Transferring Methods to Law: A Reflection on Using Scoping Reviews
Keywords:
scoping review, qualitative research, reflection, legal research methodAbstract
Explicit engagement and detailing of methods are not always expected or required practices within legal scholarship, as evidenced, for example, by the absence of method sections in many leading legal journals. Yet, methods provide the foundation to scholarship and its description facilitates the review of research reliability and validity. As a result of the oft-absent explicit engagement with methods in law, literature within other disciplines can inform legal scholars on, inter alia, methods outside traditional legal scholarship, their motivations, and their methodologies.
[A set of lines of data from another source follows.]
(* ===== verification/Live.v ===== *)
(** live.py: the live execution envelope, the capacity authorization, the trust keys, the kit
    tree's digest and the preflight that binds them together. *)

From S2P Require Import Prelude PyVal Utf8 Json Sha2 Canonical Base64 Ed25519 IsoTime Regex Ipaddr.
From S2P Require Import SchemaBase Lifecycle LinuxShape.

#[local] Open Scope string_scope.
#[local] Open Scope list_scope.
#[local] Open Scope Z_scope.

(* @src src/src/harness_conformance/live.py:15-15 ENVELOPE_SCHEMA *)
Definition ENVELOPE_SCHEMA : string := "harness.planeon.ai/live-campaign-execution-envelope/v1alpha1".
(* @src src/src/harness_conformance/live.py:16-16 CAPACITY_SCHEMA *)
Definition CAPACITY_SCHEMA : string := "harness.planeon.ai/live-capacity-authorization/v1alpha1".
(* @src src/src/harness_conformance/live.py:17-17 ENVELOPE_DOMAIN *)
Definition ENVELOPE_DOMAIN : string := "planeon.harness-live-execution-envelope/v1alpha1".
(* @src src/src/harness_conformance/live.py:18-18 CAPACITY_DOMAIN *)
Definition CAPACITY_DOMAIN : string := "planeon.harness-live-capacity-authorization/v1alpha1".
(* @src src/src/harness_conformance/live.py:19-19 TREE_DOMAIN *)
Definition TREE_DOMAIN : string := "planeon.harness-live-tree/v1alpha1".
(* @src src/src/harness_conformance/live.py:20-20 COMMAND_DOMAIN *)
Definition COMMAND_DOMAIN : string := "planeon.harness-live-command-set/v1alpha1".
(* @src src/src/harness_conformance/live.py:22-22 FIXED_RELEASE_TRUST *)
Definition FIXED_RELEASE_TRUST : string := "/etc/planeon/trust/release-trust-bundle.json".
Definition FIXED_TENANT_TRUST : string := "/etc/planeon/trust/tenant-trust-bundle.json".

(* @src src/src/harness_conformance/live.py:29-39 ENVELOPE_FIELDS *)
Definition ENVELOPE_FIELDS : list string :=
  ["schemaVersion"; "packetId"; "packetFileReference"; "packetDigest"; "commands"; "commandSetDigest";
   "conformanceKitRoot"; "conformanceKitDigest"; "campaignId"; "campaignDefinitionFileReference";
   "campaignDefinitionDigest"; "campaignReleaseFileReference"; "campaignReleaseDigest"; "launcherDigest";
   "bundleFileReference"; "bundleDigest"; "allowedEvidenceAxes"; "tenantId"; "environmentId";
   "capacityAuthorizationId"; "capacityAuthorizationFileReference"; "capacityAuthorizationDigest";
   "mutationProfile"; "admissionPolicyDigest"; "resourceQuotaDigest"; "endpoints"; "issuedAt"; "expiresAt";
   "nonce"; "releaseTrustStoreDigest"; "tenantTrustStoreDigest"; "platformSignerKeyId"; "platformSignature";
   "tenantSignerKeyId"; "tenantSignature"].
(* @src src/src/harness_conformance/live.py:40-46 CAPACITY_FIELDS *)
Definition CAPACITY_FIELDS : list string :=
  ["schemaVersion"; "authorizationId"; "operatorId"; "tenantId"; "environmentId"; "namespace";
   "serviceAccountSubject"; "permittedEndpointIds"; "kubernetesApiRules"; "campaignProxyRules";
   "permittedGvksAndVerbs"; "preexistingResourceRefs"; "resourceQuotaDigest"; "limitRangeDigest";
   "preallocatedStorageRefs"; "preallocatedAcceleratorRefs"; "credentialIdentities"; "mutationProfile";
   "admissionPolicyDigest"; "validFrom"; "expiresAt"; "nonce"; "signerKeyId"; "signature"].
(* @src src/src/harness_conformance/live.py:47-50 ENDPOINT_FIELDS *)
Definition ENDPOINT_FIELDS : list string :=
  ["endpointId"; "kind"; "ipAddress"; "port"; "tls"; "credentialFileReference"; "authorizationPolicyDigest";
   "costDisposition"; "accessMode"; "discovery"].
(* @src src/src/harness_conformance/live.py:51-51 SHELLS *)
Definition SHELLS : list string := ["sh"; "bash"; "zsh"; "fish"; "dash"; "cmd"; "powershell"; "pwsh"].
(* @src src/src/harness_conformance/live.py:52-52 LIVE_AXES *)
Definition LIVE_AXES : list string :=
  ["DEPLOYMENT"; "RUNTIME"; "SECURITY"; "ASSURANCE"; "TENANT_ACCEPTANCE_CANDIDATE"].

(** ** References and commands *)

(* @src src/src/harness_conformance/live.py:55-61 _require_absolute_reference *)
Definition _require_absolute_reference (v : value) : res unit :=
  raise_if (match v with
            | VStr s => (zlen s >? 4096) || negb (is_absolute s) || str_in (u "..") (path_parts s)
            | _ => true
            end) "INVALID_REFERENCE".

(** [Path(s).name]. *)
Definition path_name (s : str) : str := List.last (path_parts s) [].

(** One argv: a non-empty bounded list of non-empty bounded strings, no shell and no shell
    character in its first. *)
(* @src src/src/harness_conformance/live.py:73-80 validate_commands *)
Definition validate_command (command : value) : res unit :=
  raise_if (match command with VList [] => true | VList l => zlen l >? 32 | _ => true end) "INVALID_COMMAND" ;;
  argv ← py_iter command;
  raise_if (existsb (fun a => match a with VStr [] => true | VStr s => zlen s >? 4096 | _ => true end) argv)
    "INVALID_COMMAND" ;;
  let head := match argv with VStr s :: _ => s | _ => [] end in
  raise_if (str_in (lower (path_name head)) (u <$> SHELLS) ||
            existsb (fun c => existsb (N.eqb c) (u "|;&`$<>")) head) "SHELL_TRANSPORT_FORBIDDEN".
Such practices, however, raise questions including: To what extent can legal scholars ‘transplant’ or adapt methods from other disciplines to research in law? How to effect such method transfers to legal research? What adjustments to methods are needed when transferring across disciplines? How are non-traditional legal scholarship methods received within law? This paper aims to contribute to these questions through a retrospective reflection on the author’s own experiences in undertaking scoping reviews within environmental law and their perceived acceptance (and at times lack thereof) in peer review processes. Scoping reviews were first used within health and medical sciences to identify, chart, and summarise data, but are now widely established in other fields. This paper first examines the value and limitations of scoping reviews as discussed in other disciplines, as well as within the context of legal scholarship. It then reflects on the challenges of using a non-legal research method based on the author’s own experiences. The paper concludes by summarising the lessons learnt from transferring a method across disciplines to inform other such adaptations.